== Saved entries ==
┌──
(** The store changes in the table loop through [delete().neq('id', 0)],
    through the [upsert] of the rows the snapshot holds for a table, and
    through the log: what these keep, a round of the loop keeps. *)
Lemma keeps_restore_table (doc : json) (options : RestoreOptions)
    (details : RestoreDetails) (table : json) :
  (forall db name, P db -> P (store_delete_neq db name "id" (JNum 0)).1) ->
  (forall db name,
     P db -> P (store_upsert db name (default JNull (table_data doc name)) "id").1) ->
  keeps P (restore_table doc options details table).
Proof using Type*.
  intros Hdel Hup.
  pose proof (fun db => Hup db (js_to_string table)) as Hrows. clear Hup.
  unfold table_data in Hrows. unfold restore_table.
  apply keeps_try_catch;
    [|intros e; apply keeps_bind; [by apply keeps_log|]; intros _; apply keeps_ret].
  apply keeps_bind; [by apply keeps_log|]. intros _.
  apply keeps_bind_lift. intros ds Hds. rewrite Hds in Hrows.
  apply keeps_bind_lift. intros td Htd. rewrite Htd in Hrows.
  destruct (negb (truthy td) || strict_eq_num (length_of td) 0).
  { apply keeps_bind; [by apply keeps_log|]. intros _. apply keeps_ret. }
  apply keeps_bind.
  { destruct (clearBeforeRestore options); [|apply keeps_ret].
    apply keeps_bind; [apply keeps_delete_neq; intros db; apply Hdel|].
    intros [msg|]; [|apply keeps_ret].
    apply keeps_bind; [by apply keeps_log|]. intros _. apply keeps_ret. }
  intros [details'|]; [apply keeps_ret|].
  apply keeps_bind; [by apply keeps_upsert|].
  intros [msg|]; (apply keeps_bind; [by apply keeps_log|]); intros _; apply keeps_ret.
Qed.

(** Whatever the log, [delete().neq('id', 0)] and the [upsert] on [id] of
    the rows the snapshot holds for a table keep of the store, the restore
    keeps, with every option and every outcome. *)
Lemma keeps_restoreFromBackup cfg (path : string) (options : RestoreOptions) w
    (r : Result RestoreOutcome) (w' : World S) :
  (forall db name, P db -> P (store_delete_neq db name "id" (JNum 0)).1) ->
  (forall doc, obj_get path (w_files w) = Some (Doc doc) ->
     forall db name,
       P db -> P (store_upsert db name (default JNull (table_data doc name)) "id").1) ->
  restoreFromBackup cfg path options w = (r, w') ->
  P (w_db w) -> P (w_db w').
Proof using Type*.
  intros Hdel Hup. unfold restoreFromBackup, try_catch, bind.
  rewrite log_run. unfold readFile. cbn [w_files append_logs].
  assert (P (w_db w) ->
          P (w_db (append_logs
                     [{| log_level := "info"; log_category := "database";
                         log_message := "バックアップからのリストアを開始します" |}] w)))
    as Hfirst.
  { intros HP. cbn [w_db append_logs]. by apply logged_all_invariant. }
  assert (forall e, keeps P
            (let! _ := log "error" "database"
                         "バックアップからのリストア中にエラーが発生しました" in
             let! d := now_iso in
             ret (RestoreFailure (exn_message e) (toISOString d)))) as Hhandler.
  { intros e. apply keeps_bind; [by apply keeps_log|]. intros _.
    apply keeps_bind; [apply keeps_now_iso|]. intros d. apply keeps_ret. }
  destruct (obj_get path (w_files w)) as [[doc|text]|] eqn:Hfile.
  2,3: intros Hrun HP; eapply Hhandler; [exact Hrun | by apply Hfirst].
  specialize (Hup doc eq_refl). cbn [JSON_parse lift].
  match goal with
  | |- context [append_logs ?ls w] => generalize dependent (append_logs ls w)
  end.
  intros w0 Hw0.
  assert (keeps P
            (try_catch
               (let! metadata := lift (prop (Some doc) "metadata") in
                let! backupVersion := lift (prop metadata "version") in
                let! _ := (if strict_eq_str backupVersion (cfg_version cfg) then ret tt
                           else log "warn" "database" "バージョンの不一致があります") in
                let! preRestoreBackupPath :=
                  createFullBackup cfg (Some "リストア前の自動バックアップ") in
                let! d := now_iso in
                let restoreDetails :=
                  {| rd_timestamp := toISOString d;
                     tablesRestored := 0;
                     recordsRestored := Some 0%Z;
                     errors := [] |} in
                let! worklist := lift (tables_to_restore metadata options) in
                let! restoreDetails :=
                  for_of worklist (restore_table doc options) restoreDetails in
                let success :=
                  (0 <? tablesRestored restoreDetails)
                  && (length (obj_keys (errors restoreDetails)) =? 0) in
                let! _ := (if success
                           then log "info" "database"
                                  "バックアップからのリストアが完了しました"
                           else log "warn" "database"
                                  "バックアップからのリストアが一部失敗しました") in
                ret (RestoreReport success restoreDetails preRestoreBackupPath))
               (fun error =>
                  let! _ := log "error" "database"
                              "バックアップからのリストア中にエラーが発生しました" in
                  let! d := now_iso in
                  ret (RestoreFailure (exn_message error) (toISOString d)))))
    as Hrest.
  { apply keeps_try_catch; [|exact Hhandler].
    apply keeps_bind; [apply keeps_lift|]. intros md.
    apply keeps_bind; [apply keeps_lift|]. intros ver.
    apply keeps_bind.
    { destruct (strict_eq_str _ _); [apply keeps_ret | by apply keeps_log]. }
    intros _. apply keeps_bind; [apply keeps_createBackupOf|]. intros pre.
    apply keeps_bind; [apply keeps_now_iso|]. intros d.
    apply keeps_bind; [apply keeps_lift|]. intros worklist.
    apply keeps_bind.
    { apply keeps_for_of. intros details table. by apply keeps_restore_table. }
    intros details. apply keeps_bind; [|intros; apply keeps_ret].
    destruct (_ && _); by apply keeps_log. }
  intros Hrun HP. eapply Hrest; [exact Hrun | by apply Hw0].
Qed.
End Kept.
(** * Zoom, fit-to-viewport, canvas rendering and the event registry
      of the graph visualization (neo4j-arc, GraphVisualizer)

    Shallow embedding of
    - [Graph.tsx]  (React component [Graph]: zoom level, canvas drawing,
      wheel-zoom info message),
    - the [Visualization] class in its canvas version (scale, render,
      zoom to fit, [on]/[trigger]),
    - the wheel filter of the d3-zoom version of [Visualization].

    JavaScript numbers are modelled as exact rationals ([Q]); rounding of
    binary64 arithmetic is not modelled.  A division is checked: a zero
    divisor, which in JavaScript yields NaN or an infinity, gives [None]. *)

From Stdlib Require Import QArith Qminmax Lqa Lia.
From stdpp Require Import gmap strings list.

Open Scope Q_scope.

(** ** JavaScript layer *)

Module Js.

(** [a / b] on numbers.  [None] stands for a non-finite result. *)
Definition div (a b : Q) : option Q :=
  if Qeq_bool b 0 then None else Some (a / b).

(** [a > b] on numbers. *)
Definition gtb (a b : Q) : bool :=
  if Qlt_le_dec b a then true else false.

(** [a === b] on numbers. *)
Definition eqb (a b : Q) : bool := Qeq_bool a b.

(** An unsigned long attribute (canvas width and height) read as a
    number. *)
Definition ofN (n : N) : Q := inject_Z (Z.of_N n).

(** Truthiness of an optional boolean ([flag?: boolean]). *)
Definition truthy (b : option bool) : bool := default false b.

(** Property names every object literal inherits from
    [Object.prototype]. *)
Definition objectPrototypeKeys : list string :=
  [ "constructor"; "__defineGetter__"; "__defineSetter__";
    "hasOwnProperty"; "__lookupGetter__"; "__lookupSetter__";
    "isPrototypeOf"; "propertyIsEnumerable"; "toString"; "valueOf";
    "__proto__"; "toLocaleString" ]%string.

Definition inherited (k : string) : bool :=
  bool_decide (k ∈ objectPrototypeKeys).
└──
== WORK REQUIRED ==
Copy out each line of the records where the word "modelled" appears.

== TASK ANSWER ==
    JavaScript numbers are modelled as exact rationals ([Q]); rounding of
    binary64 arithmetic is not modelled.  A division is checked: a zero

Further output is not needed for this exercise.